(Dataset entries)
(** *** The plan of a day *)

Definition begun (r : PlanRow) : bool :=
  bool_decide (day_plan_status r = Some (bs "approved")) || bool_decide (day_plan_status r = Some (bs "paused")) ||
  bool_decide (day_plan_status r = Some (bs "done")).
Definition row (w : World) : PlanRow := get_or_create (plan w).
(** An approved plan: each intent has a session, the ones before the pointer are
    done and the others active; a plan that is not approved has no session. *)
Definition worked (cur : Z) (l : list DayIntent) : Prop :=
  (0 ≤ cur)%Z ∧ ∀ i it, l !! i = Some it → is_Some (it_session it) ∧ it_status it = if (Z.of_nat i <? cur)%Z then bs "done" else bs "active".
Definition plan_fine (r : PlanRow) : Prop :=
  if begun r then worked (day_plan_current r) (day_plan r) else ∀ it, it ∈ day_plan r → it_session it = None.
Definition sessions (r : PlanRow) : list Uuid := omap it_session (day_plan r).
Record day_ok (w : World) : Prop := mkDayOk {
  dk_fine : plan_fine (row w);
  dk_sessions : NoDup (sessions (row w)) ∧ ∀ sid, sid ∈ sessions (row w) → (sid < next_sid w)%Z;
  dk_heart : match heart w with
             | HWorking cur l => day_plan (row w) = l ∧ day_plan_current (row w) = Z.of_nat cur ∧ day_plan_status (row w) = Some (bs "approved") ∧ cur < length l
             | _ => True
             end;
}.
(** The plan and the heartbeat stay. *)
Lemma day_same w w' : day_ok w → day_plan (row w') = day_plan (row w) → day_plan_current (row w') = day_plan_current (row w) →
  day_plan_status (row w') = day_plan_status (row w) → (next_sid w ≤ next_sid w')%Z → (heart w' = heart w ∨ ∀ c l, heart w' ≠ HWorking c l) → day_ok w'.
Proof.
  intros [H1 [H2 H2'] H3] Hl Hc Hs Hn Hh. constructor.
  - unfold plan_fine, begun in *. by rewrite Hl, Hc, Hs.
  - unfold sessions in *. rewrite Hl. split; [done|]. intros sid Hin. specialize (H2' sid Hin). lia.
  - destruct Hh as [->|Hh]; [by rewrite Hl, Hc, Hs|]. destruct (heart w'); try done. by destruct (Hh cur intents).
Qed.
(** A plan in which nothing has a session. *)
Lemma day_fresh w l date st h : (∀ it, it ∈ l → it_session it = None) → begun (with_day_plan l 0 date st (row w)) = false →
  (∀ c l, h ≠ HWorking c l) → ∀ w', row w' = with_day_plan l 0 date st (row w) → heart w' = h → day_ok w'.
Proof.
  intros Hl Hb Hh w' Hr Hw. constructor.
  - rewrite Hr. unfold plan_fine. by rewrite Hb.
  - rewrite Hr. unfold sessions; cbn. assert (omap it_session l = []) as ->; [|split; [constructor|by intros sid ?%not_elem_of_nil]].
    clear -Hl. induction l as [|it l IH]; [done|]. cbn. rewrite (Hl it) by apply list_elem_of_here. apply IH. intros x Hx. apply Hl. by right.
  - rewrite Hw. destruct h; try done. by destruct (Hh cur intents).
Qed.
Lemma materialize_spec day l w w' l' : materialize day l w = (w', l') →
  length l' = length l ∧ (next_sid w ≤ next_sid w')%Z ∧ plan w' = plan w ∧ heart w' = heart w ∧
  NoDup (omap it_session l') ∧ (∀ sid, sid ∈ omap it_session l' → (next_sid w ≤ sid < next_sid w')%Z) ∧
  ∀ it, it ∈ l' → is_Some (it_session it) ∧ it_status it = bs "active".
Proof.
  revert w w' l'. induction l as [|it l IH]; intros w w' l' Hm; cbn [materialize] in Hm.
  { injection Hm as <- <-. cbn. split_and!; try done; [constructor|by intros sid ?%not_elem_of_nil|by intros x ?%not_elem_of_nil]. }
  cbn [new_session_goal] in Hm. destruct (materialize day l _) as [w2 l2] eqn:Hm2. injection Hm as <- <-.
  destruct (IH _ _ _ Hm2) as (Hlen & Hn & Hp & Hh & Hnd & Hr & Hit). cbn in Hn, Hp, Hh, Hr.
  split; [cbn; by rewrite Hlen|]. split; [lia|]. split; [done|]. split; [done|]. cbn. split; [|split].
  - constructor; [|done]. intros Hin%Hr. lia.
  - intros sid [->|Hin]%elem_of_cons; [lia|]. specialize (Hr sid Hin). lia.
  - intros x [->|Hin]%elem_of_cons; [done|by apply Hit].
Qed.
Lemma day_materialize date w : day_ok w → day_ok (materialize_day_plan_tx date w).1.
Proof.
  intros Hw. unfold materialize_day_plan_tx. destruct (plan w) as [r|] eqn:Hp; [|done]. cbn [mbind option_bind].
  unfold try_start_day_plan_approval_tx. destruct (_ && _ && _) eqn:Hpend; [|done]. bool_hyps.
  assert (∀ c l, heart w ≠ HWorking c l) as Hh.
  { intros c l Hh. pose proof (dk_heart _ Hw) as Hk. rewrite Hh in Hk. unfold row in Hk. rewrite Hp in Hk. cbn in Hk. destruct Hk as (_ & _ & Hk & _).
    repeat match goal with H : day_plan_status r = Some (bs "pending") |- _ => by rewrite H in Hk end. }
  destruct (materialize date (day_plan r) _) as [w1 l] eqn:Hm.
  destruct (materialize_spec _ _ _ _ _ Hm) as (_ & _ & Hp1 & Hh1 & Hnd & Hr & Hit). cbn in Hp1, Hh1. rewrite Hp in Hp1. cbn in Hp1. cbn [fst].
  assert (row (on_plan (set_day_plan_intents_tx l) w1) = with_day_plan l 0 (day_plan_date r) (Some (bs "approved")) r) as Hrow
    by (unfold row, on_plan; cbn; by rewrite Hp1).
  constructor; rewrite ?Hrow.
  - unfold plan_fine, begun. cbn [day_plan_status with_day_plan]. rewrite bool_decide_eq_true_2 by done. cbn. split; [done|].
    intros i it Hi%list_elem_of_lookup_2. destruct (Hit it Hi) as [Hs ->]. split; [done|]. destruct (Z.ltb_spec (Z.of_nat i) 0); [lia|done].
  - unfold sessions; cbn. split; [done|]. intros sid Hin. by apply Hr in Hin as [_ ?].
  - cbn. rewrite Hh1. destruct (heart w) as [| | |c l0]; try done. by destruct (Hh c l0).
Qed.
Lemma worked_advance cur l f : worked (Z.of_nat cur) l → cur < length l →
  worked (Z.of_nat (plan_advance cur (length l) f).1) (if f then finish_intent cur l else l).
Proof.
  intros Hwk Hlt. unfold plan_advance. destruct (Nat.leb_spec (length l) cur); [lia|]. destruct f; [|done]. destruct Hwk as [_ Hw]. cbn [fst]. split; [lia|].
  intros i it Hi. unfold finish_intent in Hi. destruct (decide (cur = i)) as [<-|Hne].
  - rewrite list_lookup_alter_eq in Hi. destruct (l !! cur) as [it0|] eqn:H0; [|done]. cbn in Hi. injection Hi as <-. cbn.
    split; [apply (Hw _ _ H0)|]. destruct (Z.ltb_spec (Z.of_nat cur) (Z.of_nat (cur + 1))); [done|lia].
  - rewrite list_lookup_alter_ne in Hi by done. destruct (Hw i it Hi) as [Hs ->]. split; [done|].
    destruct (Z.ltb_spec (Z.of_nat i) (Z.of_nat cur)), (Z.ltb_spec (Z.of_nat i) (Z.of_nat (cur + 1))); (done || lia).
Qed.
Lemma sessions_finish cur l : omap it_session (finish_intent cur l) = omap it_session l.
Proof.
  unfold finish_intent. revert cur. induction l as [|it l IH]; intros [|cur]; [done|done|done|]. cbn. by rewrite IH.
Qed.
(** The end of an advance over the plan that is in the row. *)
Lemma day_advance_end cur f pok sok w : day_ok w → day_plan_current (row w) = Z.of_nat cur → day_plan_status (row w) = Some (bs "approved") →
  cur < length (day_plan (row w)) → is_Some (plan w) → day_ok (advance_end cur (day_plan (row w)) f pok sok w).
Proof.
  intros [H1 [H2 H2'] _] Hc Hs Hlt [r Hr]. assert (row w = r) as Hrow by (unfold row; by rewrite Hr). rewrite Hrow in *.
  unfold advance_end. pose proof (worked_advance cur (day_plan r) f) as Hadv. destruct (plan_advance cur (length (day_plan r)) f) as [c d]. cbv zeta. cbn [fst] in Hadv.
  unfold plan_fine, begun in H1. rewrite Hs, bool_decide_eq_true_2 in H1 by done. cbn [orb] in H1. rewrite Hc in H1. specialize (Hadv H1 Hlt).
  set (l' := if f then finish_intent cur (day_plan r) else day_plan r) in *.
  assert (omap it_session l' = omap it_session (day_plan r)) as Hses by (unfold l'; destruct f; [apply sessions_finish|done]).
  set (r1 := if pok then set_day_plan_pointer (Z.of_nat c) l' r else r).
  assert (∀ st, begun (set_day_plan_status st r1) = true → plan_fine (set_day_plan_status st r1)) as Hfine.
  { intros st Hb. unfold plan_fine. rewrite Hb. unfold r1. destruct pok; cbn; [exact Hadv|by rewrite Hc]. }
  set (r2 := if d && sok then set_day_plan_status (Some (bs "done")) r1 else set_day_plan_status (Some (bs "approved")) r1).
  assert (row (beat HIdle (if d && sok then on_plan (set_day_plan_status (Some (bs "done"))) (if pok then on_plan (set_day_plan_pointer (Z.of_nat c) l') w else w)
                           else if pok then on_plan (set_day_plan_pointer (Z.of_nat c) l') w else w)) = r2) as Hr2.
  { unfold r2, r1, row, beat, on_plan; cbn. destruct (d && sok), pok; cbn; rewrite Hr; cbn; try done; destruct r; cbn in *; by rewrite <- Hs. }
  constructor; rewrite ?Hr2.
  - unfold r2. destruct (d && sok); by apply Hfine.
  - assert (sessions r2 = sessions r) as ->; [|split; [done|]; destruct (d && sok), pok; exact H2'].
    unfold r2, r1, sessions. destruct (d && sok), pok; cbn; (exact Hses || done).
  - done.
Qed.
Lemma begun_false l cur date st r : st = None ∨ st = Some (bs "pending") ∨ st = Some (bs "dismissed") → begun (with_day_plan l cur date st r) = false.
Proof. by intros [->|[->| ->]]. Qed.
Lemma worked_range r : worked (day_plan_current r) (day_plan r) → Z.of_nat (Z.to_nat (Z.max 0 (day_plan_current r))) = day_plan_current r.
Proof. intros [Hc _]. lia. Qed.
Lemma day_status st w : day_ok w → (∀ c l, heart w ≠ HWorking c l) → begun (set_day_plan_status st (row w)) = begun (row w) →
  day_ok (beat HIdle (on_plan (set_day_plan_status st) w)).
Proof.
  intros Hw Hh Hb. destruct (plan w) as [r|] eqn:Hp; [|eapply day_same; [exact Hw|..|by right]; try done; unfold row, beat, on_plan; cbn; by rewrite ?Hp].
  destruct Hw as [H1 H2 H3].
  assert (row w = r) as Hr by (unfold row; by rewrite Hp).
  assert (row (beat HIdle (on_plan (set_day_plan_status st) w)) = set_day_plan_status st r) as Hr' by (unfold row, beat, on_plan; cbn; by rewrite Hp).
  rewrite Hr in *. constructor; rewrite ?Hr'; [|exact H2|done]. unfold plan_fine in *. rewrite Hb. exact H1.
Qed.
Lemma day_heart_begin today spend pok sok w : day_ok w → day_ok (heart_begin today spend pok sok w).
Proof.
  intros Hw. unfold heart_begin. destruct (heart w) eqn:Hh; try done. destruct gated_out; [done|]. cbv zeta.
  assert (day_ok (open_plan w)) as Ho by (eapply day_same; [done..|by left]). set (w1 := open_plan w) in *.
  assert (heart w1 = HIdle) as Hh1 by done. assert (plan w1 = Some (row w1)) as Hp by done. clearbody w1.
  assert (∀ c l, heart w1 ≠ HWorking c l) as Hnw by (rewrite Hh1; done).
  change (get_or_create (plan w1)) with (row w1). destruct (negb _); [eapply day_same; [exact Ho|done..|by right]|].
  destruct (bool_decide (day_plan_status (row w1) = Some (bs "approved"))) eqn:Ha; [|done]. apply bool_decide_eq_true in Ha. unfold advance_begin.
  assert (∀ st, st = bs "paused" ∨ st = bs "done" → day_ok (beat HIdle (if sok then on_plan (set_day_plan_status (Some st)) w1 else w1))) as Hst.
  { intros st Hst. destruct sok; [apply day_status; [done|done|]|eapply day_same; [exact Ho|done..|by right]].
    unfold begun; cbn. rewrite Ha. by destruct Hst as [->| ->]. }
  destruct (_ && _); [apply Hst; by left|]. cbv zeta. set (cur := Z.to_nat _).
  destruct (day_plan (row w1) !! cur) as [it|] eqn:Hit; [|apply Hst; by right].
  assert (worked (day_plan_current (row w1)) (day_plan (row w1))) as Hwk.
  { pose proof (dk_fine _ Ho) as Hf. unfold plan_fine, begun in Hf. by rewrite Ha, bool_decide_eq_true_2 in Hf. }
  pose proof (worked_range _ Hwk) as Hcur. fold cur in Hcur. apply lookup_lt_Some in Hit.
  destruct (match it_session it ≫= _ with Some _ => _ | None => _ end); [|by apply day_advance_end].
  destruct Ho as [H1 H2 _]. constructor; [exact H1|exact H2|]. cbn. done.
Qed.
Lemma day_propose t proposal now w : day_ok w → day_ok (propose t proposal now w).
Proof.
  intros Hw. unfold propose. destruct (proposal ≫= sanitize) as [g|]; [|done]. destruct (plan w) as [r|] eqn:Hp; [|done]. cbv zeta.
  destruct (_ || _); [done|]. unfold try_add_proposal. destruct (_ || _); (eapply day_same; [exact Hw|..|by left]); try done; unfold row; by rewrite Hp.
Qed.
Lemma day_step a w : day_ok w → day_ok (step a w).
Proof.
  intros Hw. destruct a as [today latest|i focus proposal now|id now|id now|sid|date|date|today spend pok sok|material raw|spend|stopped pok sok|sid s]; cbn [step].
  - unfold tick_begin. destruct gated_out; [done|]. eapply day_same; [done..|by left].
  - unfold tick_end. destruct (ticks w !! i) as [t|]; [|done]. cbv zeta. set (w1 := mkWorld _ _ _ _ _ _ _ _).
    assert (day_ok w1) as Hw1 by (eapply day_same; [done..|by left]).
    assert (day_ok (refresh_focus t focus w1)) as Hw2.
    { unfold refresh_focus. cbv zeta. destruct (_ ≫= sanitize); [|done]. eapply day_same; [exact Hw1|..|by left]; try done; unfold row, on_plan; cbn; by destruct (plan w). }
    destruct (will_propose t); [by apply day_propose|done].
  - unfold approve_proposal. destruct (is_base cfg); [done|]. destruct (plan w) as [r|] eqn:Hp; [|done].
    pose proof (flip_spec id (bs "approved") now r) as Hf. destruct (try_set_proposal_status id (bs "approved") now r) as [r' [p|]]; [|done].
    destruct Hf as (i & q & _ & _ & _ & _ & ->). eapply day_same; [exact Hw|..|by left]; try done; [..|cbn; lia]; unfold row; cbn; by rewrite ?Hp.
  - unfold dismiss_proposal. destruct (is_base cfg); [done|]. destruct (plan w) as [r|] eqn:Hp; [|done].
    pose proof (flip_spec id (bs "dismissed") now r) as Hf. destruct (try_set_proposal_status id (bs "dismissed") now r) as [r' [p|]].
    + destruct Hf as (i & q & _ & _ & _ & _ & ->). eapply day_same; [exact Hw|..|by left]; try done; unfold row; cbn; by rewrite ?Hp.
    + subst r'. eapply day_same; [exact Hw|..|by left]; try done; unfold row; cbn; by rewrite ?Hp.
  - unfold cancel_goal. destruct (is_base cfg); [done|]. destruct (try_cancel_goal _ _ _ _). by eapply day_same; [exact Hw|..|by left].
  - unfold approve_day_plan. destruct (is_base cfg); [done|]. pose proof (day_materialize date w Hw). by destruct (materialize_day_plan_tx date w).
  - unfold dismiss_day_plan. destruct (is_base cfg); [done|]. cbn [fst]. destruct (plan w) as [r|] eqn:Hp; [|by eapply day_same; [exact Hw|..|by left]; try done; unfold row; cbn; rewrite Hp].
    assert (row w = r) as Hr by (unfold row; by rewrite Hp).
    assert (row (on_plan (λ r, (try_dismiss_day_plan date r).1) w) = (try_dismiss_day_plan date r).1) as Hr' by (unfold row, on_plan; cbn; by rewrite Hp).
    revert Hr'. unfold try_dismiss_day_plan. destruct (_ && _) eqn:Hpend; cbn [fst]; intros Hr'; [|eapply day_same; [exact Hw|..|by left]; try done; congruence].
    assert (day_plan_status r = Some (bs "pending")) as Hst by (by bool_hyps).
    destruct Hw as [H1 H2 H3]. rewrite Hr in *. constructor; rewrite ?Hr'.
    + unfold plan_fine in *. unfold begun in H1. rewrite Hst in H1. exact H1.
    + exact H2.
    + cbn. destruct (heart w); try done. destruct H3 as (_ & _ & H3 & _). by rewrite Hst in H3.
  - by apply day_heart_begin.
  - unfold heart_written. destruct (heart w) eqn:Hh; try done. cbv zeta. destruct (plan w) as [r|] eqn:Hp.
    2: { destruct (bool_decide _); (eapply day_same; [exact Hw|..|by right]); try done; unfold row; cbn; by rewrite ?Hp. }
    assert (row w = r) as Hr by (unfold row; by rewrite Hp).
    destruct (bool_decide _); (eapply day_fresh; [..|unfold row, beat, on_plan; cbn; rewrite Hp; cbn; rewrite <- Hr; done|done]); try done.
    + by intros it ?%not_elem_of_nil.
    + by intros it (t & -> & _)%list_elem_of_fmap.
  - unfold heart_decides. destruct (heart w) eqn:Hh; try done. destruct (_ && _); [|eapply day_same; [exact Hw|..|by right]; done].
    eapply day_same; [exact (day_materialize today w Hw)|..|by right]; done.
  - unfold heart_worked. destruct (heart w) as [| | |c l] eqn:Hh; try done. pose proof (dk_heart _ Hw) as Hk. rewrite Hh in Hk.
    destruct Hk as (Hl & Hc & Hs & Hlt). subst l. apply day_advance_end; [done..|]. destruct (plan w) eqn:Hp; [done|].
    unfold row in Hs. rewrite Hp in Hs. done.
  - eapply day_same; [exact Hw|..|by left]; done.
Qed.
Lemma day_run acts w : day_ok w → day_ok (run acts w).
Proof. revert w. induction acts as [|a acts IH]; intros w Hw; [done|]. by apply IH, day_step. Qed.
Lemma day_new : day_ok new_agent.
Proof.
  constructor; cbn; [unfold plan_fine; cbn; by intros it ?%not_elem_of_nil| |done]. split; [constructor|by intros sid ?%not_elem_of_nil].
Qed.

EXERCISE PROMPT | Could you reproduce exactly the lines of the entries above, from the one with "assert (row (on_plan (set_day_plan_intents_tx" through the one with "intros i it Hi%list_elem_of_lookup_2.", and nothing else?

SOLUTION |
  assert (row (on_plan (set_day_plan_intents_tx l) w1) = with_day_plan l 0 (day_plan_date r) (Some (bs "approved")) r) as Hrow
    by (unfold row, on_plan; cbn; by rewrite Hp1).
  constructor; rewrite ?Hrow.
  - unfold plan_fine, begun. cbn [day_plan_status with_day_plan]. rewrite bool_decide_eq_true_2 by done. cbn. split; [done|].
    intros i it Hi%list_elem_of_lookup_2. destruct (Hit it Hi) as [Hs ->]. split; [done|]. destruct (Z.ltb_spec (Z.of_nat i) 0); [lia|done].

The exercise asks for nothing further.